## Problem 1

### Random Variables

Using R, generate a random variable X that has 10,000 random uniform numbers from 1 to N, where N can be any number of your choosing greater than or equal to 6.

##generate a random variable X that has 10,000 random uniform numbers from 1 to N, where N can be any number of your choosing greater than or equal to 6
rand_var = function(n) runif(10000,1, n)

##set n equal to 6
n = 6

X <- rand_var(n)
summary(X)
##    Min. 1st Qu.  Median    Mean 3rd Qu.    Max.
##   1.000   2.239   3.529   3.519   4.794   6.000

Then generate a random variable Y that has 10,000 random normal numbers with a mean of: $\mu = \sigma = \frac{(N+1)}{2}$

#generate a random variable Y that has 10,000 random normal numbers with a mean and sd of mu
mu = (n + 1)/2
Y <- rnorm(10000,mean=mu, sd = mu)
summary(Y)
##    Min. 1st Qu.  Median    Mean 3rd Qu.    Max.
##  -9.482   1.143   3.515   3.490   5.882  16.238

### Probability

5 points. Calculate as a minimum the below probabilities a through c. Assume the small letter “x” is estimated as the median of the X variable, and the small letter “y” is estimated as the 1st quartile of the Y variable. Interpret the meaning of all probabilities.

#median of X variable
x <- quantile(X)[[3]]
print(x)
## [1] 3.529372
#1st quartile of Y variable
y <- quantile(Y)[[2]]
print(y)
## [1] 1.143492

#### P(X>x | X>y)

This is the probability that X is greater than the median of X given that X is greater than the first quartile of Y.
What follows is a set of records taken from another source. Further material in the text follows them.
(* ===== verification/SortedList.v ===== *)
(** * SortedList: lists kept in ascending order of a key

    The index segments, the shard sets and the sorted index files all keep a list
    strictly ascending in an integer key and search it with [sort.Search].  The
    lemmas here are shared by them: lookup by key, the position the binary search
    returns, and insertion, update and removal at a position. *)

From S2P Require Import Prelude GoStd.

Section sorted.
Context {A : Type} {key : A → Z}.
Abbreviation keys l := (key <$> l).
Abbreviation ascending l := (StronglySorted Z.lt (keys l)).

(** Lookup by key. *)
Fixpoint find (l : list A) (k : Z) : option A :=
  match l with
  | [] => None
  | e :: l => if decide (key e = k) then Some e else find l k
  end.

(** [l[i].key >= k], the predicate the searches use; false past the end. *)
Definition at_least (l : list A) (k i : Z) : bool :=
  match (if decide (0 ≤ i) then l !! Z.to_nat i else None) with
  | Some e => bool_decide (k ≤ key e)
  | None => false
  end.

Lemma find_Some l k e : find l k = Some e → e ∈ l ∧ key e = k.
Proof.
  induction l as [|x l IH]; [done|]. cbn. case_decide.
  - intros [= <-]. split; [by left|done].
  - intros H1. destruct (IH H1). split; [by right|done].
Qed.

Lemma find_None l k : find l k = None ↔ ∀ e, e ∈ l → key e ≠ k.
Proof.
  induction l as [|x l IH]; cbn.
  { split; [|done]. intros _ e He. by apply not_elem_of_nil in He. }
  case_decide as Hx.
  - split; [done|]. intros H. destruct (H x); [by left|done].
  - rewrite IH. split; intros H e; [|intros He; apply H; by right].
    intros He. apply elem_of_cons in He as [->|He]; auto.
Qed.

Lemma find_app l l' k :
  find (l ++ l') k = match find l k with Some e => Some e | None => find l' k end.
Proof. induction l as [|x l IH]; cbn; [done|]. by case_decide. Qed.

(** ** Positions *)

Lemma sorted_lookup l i j x y :
  ascending l → l !! i = Some x → l !! j = Some y → (i < j)%nat → key x < key y.
Proof.
  revert i j. induction l as [|e l IH]; intros i j Hs Hi Hj Hij; [done|].
  cbn in Hs. apply StronglySorted_inv in Hs as [Hs Hall].
  destruct i as [|i], j as [|j]; [lia| |lia|]; cbn in Hi, Hj.
  - injection Hi as ->. rewrite Forall_forall in Hall. apply Hall.
    apply list_elem_of_fmap. exists y. split; [done|]. by eapply list_elem_of_lookup_2.
  - eapply (IH i j); eauto. lia.
Qed.

Lemma sorted_split l i :
  ascending l →
  ascending (take i l) ∧ ascending (drop i l) ∧
  ∀ x y, x ∈ take i l → y ∈ drop i l → key x < key y.
Proof.
  intros Hs. pose proof Hs as Hs2. rewrite <- (take_drop i l), fmap_app in Hs2.
  apply StronglySorted_app in Hs2 as (H1 & H2 & H3). split_and!; [done..|].
  intros x y Hx Hy. apply H1; apply list_elem_of_fmap; eauto.
Qed.

(** At a position that splits the keys around [k], [k] is not stored. *)
Lemma find_split l i k :
  (∀ x, x ∈ take i l → key x < k) → (∀ y, y ∈ drop i l → k < key y) → find l k = None.
Proof.
  intros H1 H2. apply find_None. intros e He. rewrite <- (take_drop i l) in He.
  apply elem_of_app in He as [He|He]; [specialize (H1 e He)|specialize (H2 e He)]; lia.
Qed.

Lemma find_at l i e : ascending l → l !! i = Some e → find l (key e) = Some e.
Proof.
  intros Hs Hi. rewrite <- (take_drop_middle l i e Hi), find_app.
  assert (find (take i l) (key e) = None) as ->.
  { apply find_None. intros x Hx. apply list_elem_of_lookup_1 in Hx as [j Hj].
    apply lookup_take_Some in Hj as [Hj Hlt].
    pose proof (sorted_lookup l j i x e Hs Hj Hi Hlt). lia. }
  cbn. by rewrite decide_True.
Qed.

Lemma find_elem l e : ascending l → e ∈ l → find l (key e) = Some e.
Proof. intros Hs He. apply list_elem_of_lookup_1 in He as [i Hi]. by eapply find_at. Qed.

Lemma head_least e l y : ascending (e :: l) → y ∈ e :: l → key e ≤ key y.
Proof.
  intros Hs Hy. cbn in Hs. apply StronglySorted_inv in Hs as [_ Hall].
  apply elem_of_cons in Hy as [->|Hy]; [done|]. rewrite Forall_forall in Hall.
  assert (key e < key y); [|lia]. apply Hall, list_elem_of_fmap. eauto.
Qed.

Lemma last_greatest l e y : ascending l → last l = Some e → y ∈ l → key y ≤ key e.
Proof.
  intros Hs Hl Hy. rewrite last_lookup in Hl.
  apply list_elem_of_lookup_1 in Hy as [j Hj]. pose proof (lookup_lt_Some _ _ _ Hj).
  destruct (decide (j = Nat.pred (length l))) as [->|].
  - rewrite Hl in Hj. injection Hj as <-. done.
  - pose proof (sorted_lookup l j (Nat.pred (length l)) y e Hs Hj Hl ltac:(lia)). lia.
Qed.

(** ** The binary search *)

Lemma at_least_nat l k i e : l !! i = Some e → at_least l k (Z.of_nat i) = bool_decide (k ≤ key e).
Proof. intros H. unfold at_least. rewrite decide_True by lia. by rewrite Nat2Z.id, H. Qed.

Lemma at_least_mono l k a b :
  ascending l → 0 ≤ a ≤ b → b < zlen l → at_least l k a = true → at_least l k b = true.
Proof.
  intros Hs Hab Hb. rewrite <- (Z2Nat.id a), <- (Z2Nat.id b) by lia.
  destruct (lookup_lt_is_Some_2 l (Z.to_nat a)) as [x Hx]; [unfold zlen in *; lia|].
  destruct (lookup_lt_is_Some_2 l (Z.to_nat b)) as [y Hy]; [unfold zlen in *; lia|].
  rewrite (at_least_nat _ _ _ _ Hx), (at_least_nat _ _ _ _ Hy), !bool_decide_eq_true.
  intros. destruct (decide (a = b)) as [->|]; [congruence|].
  pose proof (sorted_lookup l _ _ x y Hs Hx Hy ltac:(lia)). lia.
Qed.

(** The search stops where the smaller keys end. *)
Lemma search_position l k :
  ascending l →
  ∃ i, Sort.Search (zlen l) (at_least l k) = Z.of_nat i ∧ (i ≤ length l)%nat ∧
    (∀ x, x ∈ take i l → key x < k) ∧ (∀ y, y ∈ drop i l → k ≤ key y).
Proof.
  intros Hs. destruct (Sort.Search_spec (at_least l k) (zlen l)) as (Hr & Hlo & Hhi);
    [intros; by apply (at_least_mono l k a)|apply zlen_nonneg|].
  set (r := Sort.Search _ _) in *. clearbody r. exists (Z.to_nat r).
  split_and!; [lia|unfold zlen in Hr; lia|..].
  - intros x Hx. apply list_elem_of_lookup_1 in Hx as [j Hj].
    apply lookup_take_Some in Hj as [Hj Hlt]. specialize (Hlo (Z.of_nat j) ltac:(lia)).
    rewrite (at_least_nat _ _ _ _ Hj), bool_decide_eq_false in Hlo. lia.
  - intros y Hy. apply list_elem_of_lookup_1 in Hy as [j Hj]. rewrite lookup_drop in Hj.
    pose proof (lookup_lt_Some _ _ _ Hj).
    specialize (Hhi (Z.of_nat (Z.to_nat r + j)) ltac:(unfold zlen in *; lia)).
    by rewrite (at_least_nat _ _ _ _ Hj), bool_decide_eq_true in Hhi.
Qed.

(** What a search for [k] found at position [i]. *)
Definition located (l : list A) (k : Z) (i : nat) (found : bool) : Prop :=
  (i ≤ length l)%nat ∧
  if found then ∃ e, l !! i = Some e ∧ key e = k
  else (∀ x, x ∈ take i l → key x < k) ∧ (∀ y, y ∈ drop i l → k < key y).

Lemma position_located l k i :
  ascending l → (i ≤ length l)%nat →
  (∀ x, x ∈ take i l → key x < k) → (∀ y, y ∈ drop i l → k ≤ key y) →
  located l k i (match l !! i with Some e => bool_decide (key e = k) | None => false end).
Proof.
  intros Hs Hi H1 H2. split; [done|]. destruct (l !! i) as [e|] eqn:He.
  - case_bool_decide as Hk; [by exists e|]. split; [done|]. intros y Hy.
    pose proof (H2 e ltac:(eapply list_elem_of_lookup_2; by rewrite lookup_drop, Nat.add_0_r)).
    apply list_elem_of_lookup_1 in Hy as [j Hj]. rewrite lookup_drop in Hj.
    destruct (decide (j = 0%nat)) as [->|].
    + rewrite Nat.add_0_r, He in Hj. injection Hj as <-. lia.
    + pose proof (sorted_lookup l _ _ e y Hs He Hj ltac:(lia)). lia.
  - split; [done|]. apply lookup_ge_None in He. rewrite drop_ge by done.
    intros y Hy. by apply not_elem_of_nil in Hy.
Qed.

Lemma located_find l k i found :
  ascending l → located l k i found →
  find l k = if found then l !! i else None.
Proof.
  intros Hs [Hi Hl]. destruct found.
  - destruct Hl as (e & He & <-). by rewrite He, (find_at l i e Hs He).
  - destruct Hl. by eapply find_split.
Qed.

(** ** Changes at a position *)

Lemma find_update l i e e' k :
  ascending l → l !! i = Some e → key e' = key e →
  find (<[i := e']> l) k = if decide (key e = k) then Some e' else find l k.
Proof.
  intros Hs Hi Hk. pose proof (lookup_lt_Some _ _ _ Hi).
  case_decide as Hd.
  - subst k. rewrite <- Hk. apply (find_at _ i); [|by apply list_lookup_insert_eq].
    rewrite list_fmap_insert, list_insert_id; [done|]. by rewrite list_lookup_fmap, Hi, Hk.
  - rewrite insert_take_drop by done. rewrite <- (take_drop_middle l i e Hi) at 3.
    rewrite !find_app. cbn. by rewrite !decide_False by congruence.
Qed.

Lemma keys_update (l : list A) (i : nat) e e' :
  l !! i = Some e → key e' = key e → keys (<[i := e']> l) = keys l.
Proof.
  intros Hi Hk. rewrite list_fmap_insert, list_insert_id; [done|].
  by rewrite list_lookup_fmap, Hi, Hk.
Qed.

Lemma elem_of_update (l : list A) (i : nat) (e' x : A) : x ∈ <[i := e']> l → x = e' ∨ x ∈ l.
Proof.
  intros Hx. apply list_elem_of_lookup_1 in Hx as [j Hj].
  apply list_lookup_insert_Some in Hj as [(_ & <- & _)|(_ & Hj)]; [by left|right].
  by eapply list_elem_of_lookup_2.
Qed.

Lemma find_insert l i x k :
  find l (key x) = None →
  find (take i l ++ x :: drop i l) k = if decide (key x = k) then Some x else find l k.
Proof.
  intros Hn. rewrite <- (take_drop i l) in Hn at 1. rewrite find_app in Hn.
  assert (find l k = find (take i l ++ drop i l) k) as -> by (by rewrite take_drop).
  rewrite !find_app. cbn. case_decide as Hd.
  - subst k. by destruct (find (take i l) (key x)).
  - by destruct (find (take i l) k).
Qed.

Lemma elem_of_insert (l : list A) (i : nat) (x y : A) : y ∈ take i l ++ x :: drop i l ↔ y = x ∨ y ∈ l.
Proof. rewrite <- (take_drop i l) at 3. rewrite !elem_of_app, elem_of_cons. tauto. Qed.

Lemma sorted_insert l i x :
  ascending l → (∀ y, y ∈ take i l → key y < key x) → (∀ y, y ∈ drop i l → key x < key y) →
  ascending (take i l ++ x :: drop i l).
Proof.
  intros Hs H1 H2. destruct (sorted_split l i Hs) as (Ha & Hb & Hab).
  rewrite fmap_app, fmap_cons. apply StronglySorted_app. split_and!; [|done|].
  - intros a b Ha' Hb'. apply list_elem_of_fmap in Ha' as (y & -> & Hy).
    apply elem_of_cons in Hb' as [->|Hb']; [by apply H1|].
    apply list_elem_of_fmap in Hb' as (z & -> & Hz). by apply Hab.
  - constructor; [done|]. apply Forall_forall. intros b Hb'.
    apply list_elem_of_fmap in Hb' as (z & -> & Hz). by apply H2.
Qed.

Lemma find_remove l i e k :
  ascending l → l !! i = Some e →
  find (take i l ++ drop (S i) l) k = if decide (key e = k) then None else find l k.
Proof.
  intros Hs Hi. pose proof (take_drop_middle l i e Hi) as El.
  assert (find l k = find (take i l ++ e :: drop (S i) l) k) as Ef by (by rewrite El).
  rewrite find_app in Ef |- *. cbn [find] in Ef. case_decide as Hd.
  - subst k. pose proof (find_at l i e Hs Hi) as Ha. rewrite Ef in Ha.
    destruct (sorted_split l i Hs) as (_ & _ & Hab).
    destruct (sorted_split l (S i) Hs) as (_ & _ & Hab2).
    destruct (find (take i l) (key e)) as [x|] eqn:Ex.
    + apply find_Some in Ex as [Hx Hk].
      assert (key x < key e); [|lia]. apply Hab; [done|].
      rewrite (drop_S l e i Hi). by left.
    + apply find_None. intros y Hy. assert (key e < key y); [|lia]. apply Hab2; [|done].
      eapply (list_elem_of_lookup_2 _ i). by rewrite lookup_take_lt by lia.
  - by rewrite Ef.
Qed.

Lemma sorted_remove l i : ascending l → ascending (take i l ++ drop (S i) l).
Proof.
  intros Hs. destruct (sorted_split l i Hs) as (Ha & _ & _).
  destruct (sorted_split l (S i) Hs) as (_ & Hb & Hab).
  rewrite fmap_app. apply StronglySorted_app. split_and!; [|done..].
  intros a b Ha' Hb'. apply list_elem_of_fmap in Ha' as (y & -> & Hy).
  apply list_elem_of_fmap in Hb' as (z & -> & Hz). apply Hab; [|done].
  apply list_elem_of_lookup_1 in Hy as [j Hj]. apply lookup_take_Some in Hj as [Hj Hlt].
  eapply (list_elem_of_lookup_2 _ j). rewrite lookup_take_lt by lia. exact Hj.
Qed.

(** A sorted list is determined by its lookups. *)
Lemma sorted_ext l l' :
  ascending l → ascending l' → (∀ k, find l k = find l' k) → l = l'.
Proof.
  revert l'. induction l as [|x l IH]; intros l' Hs Hs' Hf.
  - destruct l' as [|y l']; [done|]. specialize (Hf (key y)). cbn in Hf.
    by rewrite decide_True in Hf.
  - destruct l' as [|y l'].
    { specialize (Hf (key x)). cbn in Hf. by rewrite decide_True in Hf. }
    assert (x = y) as <-.
    { pose proof (find_elem _ x Hs ltac:(by left)) as Hx. rewrite Hf in Hx.
      pose proof (find_elem _ y Hs' ltac:(by left)) as Hy. rewrite <- Hf in Hy.
      apply find_Some in Hx as [Hx _], Hy as [Hy _].
      pose proof (head_least _ _ _ Hs Hy). pose proof (head_least _ _ _ Hs' Hx).
      pose proof (find_elem _ x Hs' Hx) as E1. cbn in E1.
      rewrite decide_True in E1 by lia. by injection E1 as ->. }
    cbn in Hs, Hs'. apply StronglySorted_inv in Hs as [Hs Ha], Hs' as [Hs' Ha'].
    f_equal. apply IH; [done..|]. intros k. specialize (Hf k). cbn in Hf.
    case_decide as Hk; [|done]. subst k. rewrite Forall_forall in Ha, Ha'.
    transitivity (@None A); [|symmetry]; apply find_None; intros e He E;
      [specialize (Ha (key e) ltac:(apply list_elem_of_fmap; eauto))
      |specialize (Ha' (key e) ltac:(apply list_elem_of_fmap; eauto))]; lia.
Qed.

End sorted.

#[global] Arguments find {A} key l k.
#[global] Arguments at_least {A} key l k i.
#[global] Arguments located {A} key l k i found.

(** [append(l, hole); copy(l[i+1:], l[i:]); l[i] = x] *)
Lemma fill_hole {A} (l : list A) i h x :
  (i ≤ length l)%nat → <[i := x]> (take i l ++ [h] ++ drop i l) = take i l ++ x :: drop i l.
Proof.
  intros. rewrite insert_app_r_alt by (rewrite length_take; lia).
  rewrite length_take. by replace (i - i `min` length l)%nat with 0%nat by lia.
Qed.

(** Distinct keys below a bound are no more than the bound. *)
Lemma bounded_length (l : list Z) n :
  NoDup l → (∀ x, x ∈ l → 0 ≤ x < n) → zlen l ≤ Z.max 0 n.
Proof.
  intros Hn Hb. assert (l ⊆+ seqZ 0 n) as Hsub.
  { apply NoDup_submseteq; [done|]. intros x Hx. apply elem_of_seqZ. specialize (Hb x Hx). lia. }
  apply submseteq_length in Hsub. rewrite length_seqZ in Hsub. unfold zlen. lia.
Qed.

Lemma sorted_nodup (l : list Z) : StronglySorted Z.lt l → NoDup l.
Proof.
  induction 1 as [|x l Hs IH Hall]; constructor; [|done]. intros Hx.
  rewrite Forall_forall in Hall. specialize (Hall x Hx). lia.
Qed.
Since the random variables are independent, the conditional probability will be:

$P(X>x | X>y) = \frac{P(X>x, X>y)}{P(X>y)} = \frac{P(X>x) \times P(X>y)}{P(X>y)} = P(X>x)$

P(X>x) = 0.5 P(X>x | X>y) = 0.5

Experimental

mean(X>x)*mean(X>y)/mean(X>y)
## [1] 0.5

#### P(X>x, Y>y)

This is the probability that X is greater than its median and Y is greater than its first quartile Since the median of the variable is its midpoint, P(X>x) = 0.5. Similarly, since y is the first quartile, P(Y>y) = 0.75.

$P(X>x, Y>y) = P(X>x) \times P(Y>y) = 0.5 \times 0.75 = 0.375$

Experimental

mean(X>x)*mean(Y>y)
## [1] 0.375

#### (X<x | X>y)

This is the probability that X is less than its median given that it is greater than the first quartile of y.

$P(X<x | X>y) = \frac{P(X<x, X>y)}{P(X>y)} = \frac{P(X<x) \times P(X>y)}{P(X>y)} = P(X<x) = 0.5$

This example probability is the inverse of example a, so it will be equal to 1 - P(X>x|X>y) = 0.5

Experimental

mean(X<x)*mean(X>y)/mean(X>y)
## [1] 0.5

### Marginal / Joint

5 points.
Investigate whether P(X>x and Y>y)=P(X>x)P(Y>y) by building a table and evaluating the marginal and joint probabilities.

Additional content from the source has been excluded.